### Task inputs
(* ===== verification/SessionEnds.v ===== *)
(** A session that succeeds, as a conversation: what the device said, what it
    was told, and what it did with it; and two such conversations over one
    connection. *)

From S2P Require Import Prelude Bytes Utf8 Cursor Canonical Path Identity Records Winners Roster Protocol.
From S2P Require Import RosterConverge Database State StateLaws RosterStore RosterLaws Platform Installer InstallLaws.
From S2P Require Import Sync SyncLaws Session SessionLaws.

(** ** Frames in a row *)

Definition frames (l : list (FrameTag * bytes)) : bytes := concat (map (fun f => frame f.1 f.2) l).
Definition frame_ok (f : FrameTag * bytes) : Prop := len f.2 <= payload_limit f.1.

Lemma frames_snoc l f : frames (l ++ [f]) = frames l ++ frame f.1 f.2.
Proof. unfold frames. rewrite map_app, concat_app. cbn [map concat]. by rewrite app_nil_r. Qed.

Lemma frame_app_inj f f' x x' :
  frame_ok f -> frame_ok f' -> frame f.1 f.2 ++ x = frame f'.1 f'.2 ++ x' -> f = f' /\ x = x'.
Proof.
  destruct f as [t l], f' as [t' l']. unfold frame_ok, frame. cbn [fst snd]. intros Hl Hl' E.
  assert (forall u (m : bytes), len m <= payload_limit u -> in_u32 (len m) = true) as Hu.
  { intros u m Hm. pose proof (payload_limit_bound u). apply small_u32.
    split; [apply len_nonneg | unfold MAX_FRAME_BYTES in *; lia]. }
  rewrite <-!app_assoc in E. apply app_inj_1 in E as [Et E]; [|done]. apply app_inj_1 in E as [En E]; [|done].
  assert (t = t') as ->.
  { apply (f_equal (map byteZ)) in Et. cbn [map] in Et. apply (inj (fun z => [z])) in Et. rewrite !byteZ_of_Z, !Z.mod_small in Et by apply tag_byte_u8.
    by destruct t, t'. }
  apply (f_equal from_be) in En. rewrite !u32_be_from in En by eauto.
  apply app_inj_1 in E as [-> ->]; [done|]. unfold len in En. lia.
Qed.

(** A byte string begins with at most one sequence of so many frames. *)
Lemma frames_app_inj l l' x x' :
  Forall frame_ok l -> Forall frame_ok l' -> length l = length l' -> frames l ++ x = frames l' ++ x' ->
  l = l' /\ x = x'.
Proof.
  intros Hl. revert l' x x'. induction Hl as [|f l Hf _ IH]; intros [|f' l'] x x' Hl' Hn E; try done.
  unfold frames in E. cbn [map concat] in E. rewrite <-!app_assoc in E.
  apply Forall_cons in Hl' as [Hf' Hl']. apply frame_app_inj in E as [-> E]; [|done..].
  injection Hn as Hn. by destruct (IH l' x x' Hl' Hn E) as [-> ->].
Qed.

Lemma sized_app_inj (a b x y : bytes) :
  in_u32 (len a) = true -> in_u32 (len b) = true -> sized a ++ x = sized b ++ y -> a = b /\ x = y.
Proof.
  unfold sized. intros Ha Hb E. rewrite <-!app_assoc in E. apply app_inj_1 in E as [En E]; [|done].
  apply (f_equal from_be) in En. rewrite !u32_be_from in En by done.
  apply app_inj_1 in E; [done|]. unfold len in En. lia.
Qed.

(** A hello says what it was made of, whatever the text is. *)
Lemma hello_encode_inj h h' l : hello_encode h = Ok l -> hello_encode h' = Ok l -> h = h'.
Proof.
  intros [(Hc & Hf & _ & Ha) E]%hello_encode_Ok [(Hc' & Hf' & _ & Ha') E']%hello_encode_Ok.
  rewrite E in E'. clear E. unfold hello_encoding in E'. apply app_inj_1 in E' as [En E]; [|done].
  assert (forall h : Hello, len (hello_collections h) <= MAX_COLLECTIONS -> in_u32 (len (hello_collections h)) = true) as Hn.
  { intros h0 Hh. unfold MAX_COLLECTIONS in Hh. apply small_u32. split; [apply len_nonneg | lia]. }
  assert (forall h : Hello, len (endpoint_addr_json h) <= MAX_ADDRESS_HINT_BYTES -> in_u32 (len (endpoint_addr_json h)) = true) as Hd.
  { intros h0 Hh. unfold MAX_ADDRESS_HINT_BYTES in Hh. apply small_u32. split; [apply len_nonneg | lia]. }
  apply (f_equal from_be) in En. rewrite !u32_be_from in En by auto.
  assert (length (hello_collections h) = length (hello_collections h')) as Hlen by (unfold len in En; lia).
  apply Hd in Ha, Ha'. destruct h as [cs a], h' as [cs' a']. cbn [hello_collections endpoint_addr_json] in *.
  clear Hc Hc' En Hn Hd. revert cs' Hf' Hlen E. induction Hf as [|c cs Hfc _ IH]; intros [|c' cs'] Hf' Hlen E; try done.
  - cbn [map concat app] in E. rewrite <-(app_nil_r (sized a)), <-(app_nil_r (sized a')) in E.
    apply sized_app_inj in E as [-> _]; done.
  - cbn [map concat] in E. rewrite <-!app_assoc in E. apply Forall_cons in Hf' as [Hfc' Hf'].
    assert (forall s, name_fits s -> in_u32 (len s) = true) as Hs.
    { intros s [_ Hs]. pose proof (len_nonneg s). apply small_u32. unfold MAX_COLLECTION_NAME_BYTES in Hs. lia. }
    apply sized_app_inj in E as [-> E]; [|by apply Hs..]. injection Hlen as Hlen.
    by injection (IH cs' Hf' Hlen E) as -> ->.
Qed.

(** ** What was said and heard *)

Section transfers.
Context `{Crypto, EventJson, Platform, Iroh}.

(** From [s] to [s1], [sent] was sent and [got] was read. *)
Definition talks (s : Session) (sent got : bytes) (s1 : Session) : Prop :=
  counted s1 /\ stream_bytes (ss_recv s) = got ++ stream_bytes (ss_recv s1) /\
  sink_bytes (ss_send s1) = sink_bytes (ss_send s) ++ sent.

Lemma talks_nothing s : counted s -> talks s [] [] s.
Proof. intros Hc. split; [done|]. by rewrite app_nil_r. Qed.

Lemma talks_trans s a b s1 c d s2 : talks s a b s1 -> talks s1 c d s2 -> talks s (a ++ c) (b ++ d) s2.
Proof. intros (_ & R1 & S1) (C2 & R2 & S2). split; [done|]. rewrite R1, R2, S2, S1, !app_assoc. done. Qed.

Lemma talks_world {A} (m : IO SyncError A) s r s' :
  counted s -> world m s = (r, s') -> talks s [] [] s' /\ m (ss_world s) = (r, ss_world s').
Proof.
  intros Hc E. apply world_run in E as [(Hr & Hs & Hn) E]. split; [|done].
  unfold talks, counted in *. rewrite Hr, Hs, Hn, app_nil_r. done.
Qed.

==

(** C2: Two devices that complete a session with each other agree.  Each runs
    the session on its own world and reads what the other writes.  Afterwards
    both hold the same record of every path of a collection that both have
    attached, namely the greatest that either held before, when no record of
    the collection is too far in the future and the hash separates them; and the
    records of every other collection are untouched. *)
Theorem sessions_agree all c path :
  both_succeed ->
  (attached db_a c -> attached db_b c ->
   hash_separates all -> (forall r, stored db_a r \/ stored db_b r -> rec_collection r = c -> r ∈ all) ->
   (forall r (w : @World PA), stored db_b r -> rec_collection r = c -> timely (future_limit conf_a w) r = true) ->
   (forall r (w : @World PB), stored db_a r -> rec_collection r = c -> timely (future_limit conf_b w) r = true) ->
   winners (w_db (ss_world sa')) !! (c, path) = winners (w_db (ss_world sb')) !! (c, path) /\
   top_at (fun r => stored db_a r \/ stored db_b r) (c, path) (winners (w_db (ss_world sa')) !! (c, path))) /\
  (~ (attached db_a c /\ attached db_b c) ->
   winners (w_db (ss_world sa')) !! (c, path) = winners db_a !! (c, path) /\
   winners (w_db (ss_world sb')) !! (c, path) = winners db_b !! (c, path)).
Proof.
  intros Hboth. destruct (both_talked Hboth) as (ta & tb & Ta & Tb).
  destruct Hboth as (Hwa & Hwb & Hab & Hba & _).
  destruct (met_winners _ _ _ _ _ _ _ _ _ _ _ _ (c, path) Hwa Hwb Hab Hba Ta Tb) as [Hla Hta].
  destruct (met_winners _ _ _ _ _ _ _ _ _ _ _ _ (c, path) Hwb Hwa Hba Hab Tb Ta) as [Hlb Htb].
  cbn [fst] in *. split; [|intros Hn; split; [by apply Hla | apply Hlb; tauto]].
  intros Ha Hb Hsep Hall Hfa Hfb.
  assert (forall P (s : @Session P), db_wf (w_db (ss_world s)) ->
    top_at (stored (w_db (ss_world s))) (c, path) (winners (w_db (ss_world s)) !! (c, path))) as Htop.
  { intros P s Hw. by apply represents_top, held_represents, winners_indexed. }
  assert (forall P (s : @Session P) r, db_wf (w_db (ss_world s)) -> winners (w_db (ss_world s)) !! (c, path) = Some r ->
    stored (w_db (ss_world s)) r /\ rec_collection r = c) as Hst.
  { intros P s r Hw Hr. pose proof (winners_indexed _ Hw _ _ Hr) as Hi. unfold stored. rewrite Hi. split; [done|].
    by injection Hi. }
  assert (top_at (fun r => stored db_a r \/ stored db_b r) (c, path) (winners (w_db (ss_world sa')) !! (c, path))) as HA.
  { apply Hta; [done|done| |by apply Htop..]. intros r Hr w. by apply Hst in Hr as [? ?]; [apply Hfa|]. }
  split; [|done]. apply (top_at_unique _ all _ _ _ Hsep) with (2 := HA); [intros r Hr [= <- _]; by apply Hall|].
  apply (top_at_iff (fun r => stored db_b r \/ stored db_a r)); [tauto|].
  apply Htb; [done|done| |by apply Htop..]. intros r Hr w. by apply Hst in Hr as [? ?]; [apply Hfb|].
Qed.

### Action item
Only those lines of the entries above that run from the line containing "Hh. unfold MAX_COLLECTIONS" to the line containing "apply Hd in", both included, should be transcribed exactly.

### Answer box
  { intros h0 Hh. unfold MAX_COLLECTIONS in Hh. apply small_u32. split; [apply len_nonneg | lia]. }
  assert (forall h : Hello, len (endpoint_addr_json h) <= MAX_ADDRESS_HINT_BYTES -> in_u32 (len (endpoint_addr_json h)) = true) as Hd.
  { intros h0 Hh. unfold MAX_ADDRESS_HINT_BYTES in Hh. apply small_u32. split; [apply len_nonneg | lia]. }
  apply (f_equal from_be) in En. rewrite !u32_be_from in En by auto.
  assert (length (hello_collections h) = length (hello_collections h')) as Hlen by (unfold len in En; lia).
  apply Hd in Ha, Ha'. destruct h as [cs a], h' as [cs' a']. cbn [hello_collections endpoint_addr_json] in *.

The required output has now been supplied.